Impfungen sind für Menschen mit angeborener oder erworbener Immundefizienz bzw. unterdrücktem Immunsystem (Immunsuppression) essenziell, da sie ein höheres Risiko haben, an Infektionskrankheiten zu erkranken, die zudem schwerer verlaufen als bei Immungesunden.1 Mehr dazu hier

Warum es wichtig ist, Risikogruppen für Infektionskrankheiten zu erkennen
Warum es wichtig ist, Personen zu erkennen, die einer Risikogruppe für bestimmte Infektionskrankheiten angehören, wird am Beispiel von Pneumokokken deutlich. Es gibt bestimmte Personengruppen, die besonders durch Pneumokokken gefährdet sind, wie z. B. Kinder, Jugendliche und Erwachsene mit:1
- angeborenem oder erworbenem Immundefekt bzw. mit unterdrücktem Immunsystem (Immunsuppression)
- sonstigen chronischen Krankheiten wie chronischen Herzerkrankungen, chronischen Erkrankungen der Atemwege (z. B. Asthma, chronisch obstruktive Lungenerkrankung, Lungenemphysem), Stoffwechselkrankheiten wie z. B. ein medikamentös-behandelter Diabetes mellitus oder neurologischen Krankheiten wie z. B. ein Anfallsleiden oder in Folge eines Hirnschadens entstandene Bewegungsstörungen und Muskelsteife, die als Zerebralparesen bezeichnet werden
- einem erhöhten anatomischen oder fremdkörper-assoziierten Risiko für eine durch Pneumokokken verursachte Gehirnhautentzündung, wie z. B. bei Vorliegen einer Verbindung zwischen der Gehirn-Rückenmark-Flüssigkeit und der Außenwelt (Liquorfistel) oder dem Tragen einer implantierten Hörprothese (Cochlea-Implantat)
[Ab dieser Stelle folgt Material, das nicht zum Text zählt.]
(** * Planning poker: the room store, its in-memory stand-in and the
      request handler

    A shallow embedding of [lib/types.ts], [lib/redis.ts],
    [lib/redis-mock.ts] and [app/api/rooms/[roomId]/route.ts], and the
    properties of the room specification proved (or refuted) on it.

    Conventions of the embedding.
    - JavaScript numbers that hold epoch milliseconds are integers ([Z]).
    - An [async] function is a computation in the monad [M]: it threads the
      world (the clock and the storage backend) and either returns a value
      or throws.  Requests are handled one at a time; interleavings of
      concurrent requests are outside the model.
    - [Date.now()] is an oracle: the world carries the sequence of readings
      the program will obtain, and every call consumes one.  Nothing is
      assumed about the readings unless a statement says so. *)

From Stdlib Require Import ZArith String List Bool Lia.
From stdpp Require Import gmap strings list fin_maps.

Local Open Scope string_scope.

(* ===================================================================== *)
(** ** lib/types.ts *)
(* ===================================================================== *)

Record Player := mkPlayer {
  id : string;
  name : string;
  vote : option string;        (* string | null *)
  hasVoted : bool;
  lastSeen : Z
}.

Record GameState := mkGameState {
  players : list Player;
  revealed : bool;
  roomId : string;
  createdAt : Z;
  lastActivity : Z
}.

(** Field assignments ([room.players = ...]) and object spreads
    ([{ ...p, lastSeen: t }]). *)
Definition set_players (ps : list Player) (g : GameState) : GameState :=
  {| players := ps; revealed := revealed g; roomId := roomId g;
     createdAt := createdAt g; lastActivity := lastActivity g |}.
All diese Personengruppen haben ein erhöhtes Risiko für Pneumokokken-Erkrankungen oder sind im Falle einer Pneumokokken-Erkrankung häufiger von einem schweren Krankheitsverlauf betroffen.2 Daher empfiehlt die STIKO für sie die Indikationsimpfung gegen Pneumokokken.1
Infektionsrisiko & die möglichen Konsequenzen
Menschen, die an einer Autoimmunkrankheit oder einer chronisch-entzündlichen Erkrankung leiden oder mit einer Therapie behandelt werden, die das Immunsystem beeinflusst, sind einem erhöhten Risiko gegenüber viralen und bakteriellen Infektionen ausgesetzt. Sind diese nicht geimpft, so können impfpräventable Infektionen die Häufigkeit von Erkrankungen und die Zahl der Todesfälle erhöhen.3 Pneumokokken-Erkrankungen, Grippe, Masern, Hepatitis B oder Windpocken / Gürtelrose können bei Menschen mit Autoimmunerkrankung oder unter immunsuppressiver Therapie gegenüber Gesunden und Personen mit intaktem Immunsystem…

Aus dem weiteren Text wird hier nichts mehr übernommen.